By 2026, the iconic iceberg, sopping with meltwater and shedding smaller bergs as it moved into warmer ocean waters, put on one more show. The chunks of ice and frigid glacial meltwater left in its wake appear to have fueled a surge in phytoplankton abundance, known as a bloom, observed in surface waters by NASA satellites.
Phytoplankton, which harvest sunlight to carry out photosynthesis, form the base of the marine food web. They also produce up to half of the oxygen on Earth and serve as part of the ocean’s “biological carbon pump,” which transfers carbon dioxide from the atmosphere to the deep ocean.
The VIIRS (Visible Infrared Imaging Radiometer Suite) on the Suomi NPP satellite captured this image (left) of the splintering tabular berg on January 25, 2026. The image was acquired after several large pieces had drifted northwestward and then curled toward the northeast following the iceberg breaking apart on January 9. A debris field full of brash ice, small icebergs, and bergy bits was visible east of the largest remaining pieces. Also on January 25, the OCI (Ocean Color Instrument) on NASA’s PACE (Plankton, Aerosol, Cloud, Ocean Ecosystem) satellite detected plumes of chlorophyll-a (right) drifting around the remaining bergs and debris field. Researchers use chlorophyll concentrations as a marker of phytoplankton abundance.
“This bloom is too big and too clearly spreading from the icebergs not to be strongly linked to them,” said Grant Bigg, an emeritus oceanographer at the University of Sheffield. Bigg, who has studied how large icebergs have enhanced phytoplankton activity in this region, noted that while blooms unconnected to icebergs do occur regularly here, satellite imagery shows a connection that has persisted for weeks—increasing his confidence that the iceberg and phytoplankton bloom are related.

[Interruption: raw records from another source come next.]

Lemma promote_Ok path m m' : promote path m = Ok m' →
  ∃ d o snap od, m !! path = Some d ∧ ds_origin d = Some (o, snap) ∧ m !! o = Some od ∧
    ds_snaps <$> m' !! path = Some (up_to snap (ds_snaps od) ++ ds_snaps d) ∧
    ds_origin <$> m' !! o = Some (Some (path, snap)) ∧
    (ds_snaps <$> m' !! o = Some (drop (length (up_to snap (ds_snaps od))) (ds_snaps od))) ∧
    (∀ q e, q ≠ path → q ≠ o → m !! q = Some e → ds_origin e = Some (o, snap) →
       ds_origin <$> m' !! q = Some (Some (path, snap))) ∧
    (∀ q, ds_volsize <$> m' !! q = ds_volsize <$> m !! q).
Proof.
  unfold promote. destruct (m !! path) as [d|] eqn:Hd; [|done].
  destruct (ds_origin d) as [[o snap]|] eqn:Ho; [|done]. destruct (m !! o) as [od|] eqn:Hod; [|done].
  case_bool_decide as Hs; [|done]. destruct Hs as [Hs Hne]. intros [= <-]. exists d, o, snap, od.
  unfold promoted. split_and!; [done..| | | | |].
  - by rewrite lookup_insert_eq.
  - by rewrite lookup_insert_ne, lookup_insert_eq by done.
  - by rewrite lookup_insert_ne, lookup_insert_eq by done.
  - intros q e Hq1 Hq2 He Hoe. rewrite !lookup_insert_ne, lookup_fmap, He by done. cbn.
    rewrite Hoe, !bool_decide_eq_true_2 by (done || by apply up_to_In). done.
  - intros q. destruct (decide (q = path)) as [->|]; [by rewrite lookup_insert_eq, Hd|].
    rewrite lookup_insert_ne by done.
    destruct (decide (q = o)) as [->|]; [by rewrite lookup_insert_eq, Hod|].
    rewrite lookup_insert_ne, lookup_fmap by done. destruct (m !! q) as [e|]; [|done]. cbn.
    destruct (ds_origin e) as [[o' s]|]; [|done]. by destruct ((o' == o) && _).
Qed.

Lemma cloned_false path m : cloned path m = false → ¬ has_clones path m.
Proof.
  intros H (snap & c & d & Hc & Ho). apply not_true_iff_false in H. apply H.
  apply List.existsb_exists. exists (c, d). split.
  - by apply list_elem_of_In, elem_of_map_to_list.
  - unfold origin_is. rewrite Ho. by apply bool_decide_eq_true_2.
Qed.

The primary factors that limit phytoplankton in this region are access to light and nutrients, explained Heidi Dierssen, an oceanographer at the University of Connecticut. Light can be limiting even in the summer because phytoplankton are often mixed too deeply in the water column due to high winds and turbulence.
Melting icebergs can boost phytoplankton by both creating a stable surface layer with favorable growth conditions and releasing plumes of meltwater rich in iron—a key nutrient for phytoplankton that can be scarce in this part of the South Atlantic, she said. Research indicates that icebergs also often contain significant amounts of manganese and macronutrients, such as nitrates and phosphates, that can benefit phytoplankton. These nutrients often accumulate on icebergs through windblown dust or through contact with bedrock or soil.
The Landsat 8 image above, captured by the OLI (Operational Land Imager) on January 25, 2026, shows blue meltwater pooling on several of the larger fragments. The linear patterns are likely related to striations that were etched hundreds of years ago when the ice was part of a glacier moving across Antarctic bedrock. Brown staining, perhaps soil or sediment, is visible on some of the bergs.
Bigg also noted that the phytoplankton signal appears to be more concentrated near the smaller bergs, possibly because these are melting faster, releasing nutrient-rich material at a higher rate. Dierssen added that it’s also possible that chlorophyll concentrations may be higher near the largest bergs than they appear because algorithms sometimes overcorrect for “adjacency effects” near bright surfaces, like ice, when processing chlorophyll data.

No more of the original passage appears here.